Can anyone resist a honeypot? Certainly Winnie the Pooh can’t, and in email, neither can email marketers…in a way. But let’s start at the beginning.
What is a honeypot? It’s a mechanism created to identify, redirect, or counteract unauthorized use of information systems, be it email addresses or otherwise. Generally speaking, a honeypot consists of data (on a network site, for example) appearing to be a legitimate part of the site, but is actually isolated and monitored, because it also appears to contain information of value to attackers. Once the honeypot is engaged with, the attacker is then blocked.
Honeypots come in many shapes and sizes, but all are used to help security professionals monitor for different types of abusive behavior across all kinds of networks. They exist to help identify and mitigate issues before a company’s network or systems are compromised.
Email marketers are most likely familiar with the term spam trap, which is a type of honeypot looking for abusive behavior in the email channel. Other types of honeypots could be set up to try to capture stolen or hacked user accounts by hosting a fake login page and seeing which accounts try to access the service, or even for monitoring and tracking everyone’s current favorite, the phone scammer.

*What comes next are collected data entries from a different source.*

(** A node is allocated. *)
Lemma step_alloc a n t' : a <> NULL -> h !! a = None -> nd_lock n = 0 ->
  pc_ok hd (<[a := n]> h) L (t_lo t') (t_pc t') -> held t' = held t ->
  (own t' = None \/ own t' = Some a) -> (a ∉ held t) ->
  step_ok hd t h L t' (<[a := n]> h) L.
Proof.
  intros Ha Hn Hz Hp Hh Ho Hout. pose proof (extends_new a n Ha Hn) as He. split.
  - by apply (list_ok_extends hd h).
  - done.
  - by apply changes_extends.
  - intros x Hx. right. destruct Ho as [Ho|Ho]; rewrite Ho in Hx; by simplify_eq.
  - rewrite Hh. auto.
  - intros b n' Hb. rewrite Hh. destruct (decide (b = a)) as [->|Hne].
    + rewrite lookup_insert_eq in Hb. simplify_eq. rewrite Hn. done.
    + rewrite lookup_insert_ne in Hb by done. rewrite Hb. specialize (Hlk b n' Hb).
      split; [|naive_solver]. intros Hnz. destruct (decide (b ∈ held t)); auto.
Qed.

(** A link is written. *)
Lemma step_write L' a i v t' : list_ok hd (wr h a i v) L' ->
  pc_ok hd (wr h a i v) L' (t_lo t') (t_pc t') -> held t' = held t -> own t' = own t ->
  (forall j, L j ⊆ L' j) -> (forall j b, b ∈ L' j -> b ∈ L j \/ own t = Some b) ->
  (a ∈ held t /\ on_level hd L i a) \/ (own t = Some a /\ a ∉ L i) ->
  step_ok hd t h L t' (wr h a i v) L'.
Proof.
  intros Hl' Hp Hh Ho Hsub Hnew Hw. split; [done..| | | |].
  - split; [|done..|].
    + intros b n Hn. destruct (wr_node h a i v b n Hn) as (n' & ? & ? & _ & ?). eauto.
    + intros j b n _. destruct (decide (b = a)) as [->|]; [|left; apply nxt_wr_ne; auto].
      destruct (decide (j = i)) as [->|]; [|left; apply nxt_wr_ne; auto]. by right.
  - rewrite Ho. auto.
  - rewrite Hh. auto.
  - intros b n' Hb. rewrite Hh. destruct (h !! b) as [n|] eqn:Hn.
    + destruct (wr_node h a i v b n Hn) as (n2 & Hn2 & _ & Hk & _). simplify_eq. rewrite Hk.
      specialize (Hlk b n Hn). split; [|naive_solver].
      intros Hnz. destruct (decide (b ∈ held t)); auto.
    + by rewrite (wr_none h a i v b Hn) in Hb.
Qed.
End frames.

(** ** The steps *)

(** The thread waits for a lock that is not free. *)
Definition spins (h : heap) (t : thread) : bool :=
  match t_pc t with
  | ILock i pp =>
      (i <? lo_height (t_lo t))%nat && negb (P (t_lo t) i =? pp) &&
      match h !! P (t_lo t) i with Some n => negb (nd_lock n =? 0) | None => false end
  | _ => false
  end.

(** The number of nodes after [a]. *)
Definition above (hd : addr) (h : heap) (L : levels) (a : addr) : nat :=
  size (filter (fun c => ord hd h a < ord hd h c) (L 0%nat)).

(** A thread that was not disturbed since its call began has found neighbours
    on all levels it has searched, and never retries. *)
Definition alone (h : heap) (t : thread) : Prop :=
  match t_pc t with
  | IFind level _ => linked h (t_lo t) (S level) kMaxHeight
  | ILock _ _ | ICheck _ _ => linked h (t_lo t) 0 kMaxHeight
  | IRetry _ _ => False
  | _ => True
  end.

(** A bound on the accesses that such a thread still makes: a search, and then
    at most 2 accesses for each level to lock and check, 2 to link and one to
    unlock. *)
Definition accesses (hd : addr) (h : heap) (L : levels) (t : thread) : nat :=
  match t_pc t with
  | Idle | Done _ | IRetry _ _ => 0
  | IFind level x => 90 + level + above hd h L x
  | ILock i _ => 88 - 2 * i
  | ICheck i _ => 87 - 2 * i
  | INew => 54
  | ILink i _ => 53 - 2 * i
  | IPublish i _ => 52 - 2 * i
  | IUnlock i _ _ => 20 - i
  | IReturn _ => 1
  | GFind level x => 1 + level + above hd h L x
  end.

(** The thread makes progress. *)
Definition moved (hd : addr) (h : heap) (L : levels) (t : thread) (h' : heap) (L' : levels) (t' : thread) : Prop :=
  t_pc t' <> t_pc t /\
  (alone h t -> alone h' t' /\ (accesses hd h' L' t' < accesses hd h L t)%nat).

Ltac moves Hpc :=
  split; [rewrite Hpc; cbn; first [discriminate | congruence | intros [=]; lia]
         |unfold alone, accesses; rewrite Hpc; cbn [at_pc with_lo t_pc t_lo]; intros Hal;
          split; [first [done | auto] | cbn; unfold kMaxHeight in *; lia]].

(** A step succeeds, keeps what is needed and moves the thread unless it waits. *)
Definition good_step (s : skiplist) (t : thread) (L : levels) (r : result (skiplist * thread)) : Prop :=
  exists s' t' L', r = Ok (s', t') /\
    sl_head s' = sl_head s /\ sl_max_height s' = sl_max_height s /\
    step_ok (sl_head s) t (sl_heap s) L t' (sl_heap s') L' /\
    (L' = L \/ exists i x, t_pc t = IPublish i x /\ L' = add_to i x L) /\
    (quiet t = true \/ spins (sl_heap s) t = true \/
     moved (sl_head s) (sl_heap s) L t (sl_heap s') L' t').

Lemma taken_S l i : args l -> (i < kMaxHeight)%nat -> taken l (S i) = {[P l i]} ∪ taken l i.
Proof.
  intros (_ & _ & Hlen & _) Hi. apply set_eq. intros a.
  rewrite elem_of_union, elem_of_singleton, !elem_of_taken. split.
  - intros (j & Hj & Ha). destruct (decide (j = i)) as [->|]; [left; unfold P; by rewrite Ha|].
    right. exists j. split; [lia|done].
  - intros [->|(j & Hj & Ha)]; [|exists j; split; [lia|done]].
    exists i. split; [lia|]. apply P_lookup. lia.
Qed.

Lemma taken_0 l : taken l 0 = ∅.
Proof. done. Qed.

(** Equal predecessors are neighbours in [preds]: the test [pred != prevpred]
    finds each node once. *)
Lemma taken_next hd h L l i : list_ok hd h L -> args l -> missed hd h L l -> (i < kMaxHeight)%nat ->
  P l i = prevp l i /\ taken l (S i) = taken l i \/
  P l i <> prevp l i /\ (P l i ∉ taken l i) /\ taken l (S i) = {[P l i]} ∪ taken l i.
Proof.
  intros Hl Ha [Hm Hd] Hi. rewrite (taken_S l i Ha Hi).
  destruct (Hm i Hi) as [(Hp & _) _].
  destruct (decide (P l i = prevp l i)) as [E|E]; [left|right]; split_and!; try done.
  - destruct i as [|k].
    + exfalso. rewrite E in Hp. by apply (on_level_null hd h L 0 Hl Hi).
    + simpl in E. rewrite E. assert (P l k ∈ taken l (S k)) by (apply P_taken; [done|lia]). set_solver.
  - intros (j & Hj & HPj)%elem_of_taken. destruct i as [|k]; [lia|]. simpl in E.
    assert (P l j = P l (S k)) as Ej by (unfold P at 1; by rewrite HPj).
    pose proof (Hd k (S k) ltac:(lia) ltac:(lia)) as H1k.
    pose proof (Hd j k ltac:(lia) ltac:(lia)) as Hjk. rewrite Ej in Hjk.
    apply E. destruct (Hm k ltac:(lia)) as [(Hpk & _) _].
    apply (ord_inj hd h L k); [done| |done|lia]. apply (on_level_mono hd h L k (S k)); [done|lia|done].
Qed.

Lemma missed_wr hd h L l a i v : missed hd h L l -> missed hd (wr h a i v) L l.
Proof.
  intros [Hm Hd]. split.
  - intros j Hj. unfold pred_ok. rewrite !wr_ord. by apply Hm.
  - intros j k Hj Hk. rewrite !wr_ord. by apply Hd.
Qed.

Lemma missed_sub hd h L L' l : (forall j, L j ⊆ L' j) -> missed hd h L l -> missed hd h L' l.
Proof.
  intros Hsub [Hm Hd]. split; [|done]. intros j Hj. destruct (Hm j Hj) as [(Hp & Ho & Hq) Hq'].
  split; [|done]. split_and!; [|done|].
  - destruct Hp as [->|Hp]; [by left|right; by apply Hsub].
  - destruct Hq as [?|[? ?]]; [by left|right; split; [by apply Hsub|done]].
Qed.

Lemma linked_extends h h' l from to : extends h h' -> linked h l from to -> linked h' l from to.
Proof.
  intros [_ He] Hk j Hj. specialize (Hk j Hj). unfold nxt in Hk |- *.
  destruct (h !! P l j) as [n|] eqn:Hn; [|done]. destruct (He _ _ Hn) as (n' & -> & _ & Hx).
  cbn in *. by rewrite Hx.
Qed.

Lemma above_lt hd h L a b : b ∈ L 0%nat -> ord hd h a < ord hd h b ->
  (above hd h L b < above hd h L a)%nat.
Proof.
  intros Hb Hab. unfold above. apply subset_size. split.
  - intros c. rewrite !elem_of_filter. intros [? ?]. split; [lia|done].
  - intros Hsub. specialize (Hsub b). rewrite !elem_of_filter in Hsub. destruct Hsub as [? _]; [done|lia].
Qed.

Section steps.
Context (s : skiplist) (L : levels) (t : thread).
Abbreviation hd := (sl_head s) (only parsing).
Abbreviation h := (sl_heap s) (only parsing).
Abbreviation l := (t_lo t) (only parsing).
Context (Hl : list_ok hd h L).
Context (Hlk : forall a n, h !! a = Some n -> a ∈ held t -> nd_lock n <> 0).

(** Steps that change neither the heap nor the locks held. *)
Lemma good_same t' : pc_ok hd h L (t_lo t') (t_pc t') -> held t' = held t ->
  (own t' = own t \/ own t' = None) -> quiet t = true \/ moved hd h L t h L t' ->
  good_step s t L (Ok (s, t')).
Proof.
  intros Hp Hh Ho Hq. exists s, t', L. split_and!; [done..|by apply step_same|by left|]. tauto.
Qed.

(** A search step goes on to a node with a smaller key or goes down. *)
Lemma look_cases key x i : (i < kMaxHeight)%nat -> on_level hd L i x ->
  exists next, nxt h i x = Some next /\ is_next hd h (L i) x next /\
    ((look h key x i = Ok (next, true) /\ next ∈ L i /\ next <> x /\
        ord hd h x < ord hd h next < key) \/
     (look h key x i = Ok (next, false) /\
        (next = NULL \/ next <> NULL /\ next ∈ L i /\ key <= ord hd h next))).
Proof.
  intros Hi Hx. destruct (look_spec hd h L key x i Hl Hi Hx) as (next & Hn & Hnx & E).
  exists next. split_and!; [done..|]. unfold is_next in Hnx.
  destruct (decide (next = NULL)) as [->|Hne]; [right; auto|].
  destruct Hnx as (HnL & Hlt & _). destruct (Z.ltb_spec (ord hd h next) key) as [Hk|Hk].
  - left. split_and!; [done|done| |lia..]. intros ->. lia.
  - right. auto.
Qed.

Lemma set_found_P level x next l' j : args l' -> (level < kMaxHeight)%nat ->
  P (set_found level x next l') j = (if decide (j = level) then x else P l' j) /\
  Q (set_found level x next l') j = (if decide (j = level) then next else Q l' j).
Proof.
  intros (_ & _ & Hlen1 & Hlen2 & _) Hlv. unfold P, Q. simpl. case_decide as E; subst.
  - rewrite !list_lookup_insert_eq by lia. done.
  - by rewrite !list_lookup_insert_ne by done.
Qed.

Lemma set_found_args level x next l' : args l' -> args (set_found level x next l').
Proof. intros (? & ? & ? & ? & ?). unfold args. simpl. by rewrite !length_insert. Qed.

(** Leaving a level of the search. *)
Lemma searched_down level x next : args l -> (level < kMaxHeight)%nat -> on_level hd L level x ->
  ord hd h x < lo_key l -> searched hd h L l level x ->
  (next = NULL \/ next ∈ L level /\ lo_key l <= ord hd h next) ->
  let l' := set_found level x next l in
  (forall j, (level <= j < kMaxHeight)%nat -> pred_ok hd h L l' j /\ ord hd h (P l' j) <= ord hd h x) /\
  descending hd h l' level.
Proof.
  intros Ha Hlv Hx Hk [Hs Hd] Hq l'. subst l'. split.
  - intros j Hj. unfold pred_ok. destruct (set_found_P level x next l j Ha Hlv) as [-> ->].
    simpl. case_decide as E; [subst; split; [split_and!; done|done]|]. apply Hs. lia.
  - intros j k Hj Hk'. destruct (set_found_P level x next l j Ha Hlv) as [-> _].
    destruct (set_found_P level x next l k Ha Hlv) as [-> _].
    destruct (decide (k = level)) as [->|].
    { rewrite decide_True by lia. done. }
    case_decide; [apply Hs; lia|]. apply Hd; lia.
Qed.

(** The key of the search is on no level when it is not on the lowest. *)
Lemma linked_found level x next : args l -> (level < kMaxHeight)%nat -> nxt h level x = Some next ->
  linked h l (S level) kMaxHeight -> linked h (set_found level x next l) level kMaxHeight.
Proof.
  intros Ha Hlv Hn Hk j Hj. destruct (set_found_P level x next l j Ha Hlv) as [-> ->].
  case_decide as E; [by subst|]. apply Hk. lia.
Qed.

Lemma missed_after x next : let l' := set_found 0 x next l in
  args l -> on_level hd L 0 x -> ord hd h x < lo_key l -> searched hd h L l 0 x ->
  is_next hd h (L 0%nat) x next ->
  (next = NULL \/ next ∈ L 0%nat /\ lo_key l < ord hd h next) -> missed hd h L l'.
Proof.
  intros l' Ha Hx Hk Hs Hnx Hq.
  destruct (searched_down 0 x next) as [Hp Hd]; [done|unfold kMaxHeight; lia|done..| |].
  { destruct Hq as [?|[? ?]]; [by left|right; split; [done|lia]]. }
  split; [|done]. intros j Hj. split; [apply Hp; lia|]. intros Hn.
  destruct (Hp j ltac:(lia)) as [(_ & _ & [?|[HQ Hle]]) _]; [done|]. fold l' in HQ, Hle, Hn |- *.
  assert (ord hd h (Q l' j) <> lo_key l) as Hne; [|change (lo_key l') with (lo_key l) in *; lia].
  intros E. assert (Q l' j ∈ L 0%nat) as HQ0 by (apply (lk_mono hd h L 0 j); [done|lia|done]).
  unfold is_next in Hnx. case_decide as Hn0.
  - specialize (Hnx _ HQ0). lia.
  - destruct Hnx as (_ & _ & Hmin). specialize (Hmin _ HQ0 ltac:(lia)).
    destruct Hq as [?|[_ ?]]; [done|]. lia.
Qed.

Honeypots can provide valuable information to email marketers, and oftentimes act as an early warning system. As an example, 250ok systems report to marketers about potential phishing or suspicious emails and messages sent to our spam trap network as a way for users to identify people trying to impersonate their brands, or if they have data hygiene issues with the marketing lists that they are sending to themselves. Understanding how these metrics impact your deliverability and how you can use this data to prevent delivery issues before they start are just a couple examples of how honeypots can benefit your organization.
We won’t judge you if you dabble in honeypots like Winnie the Pooh would.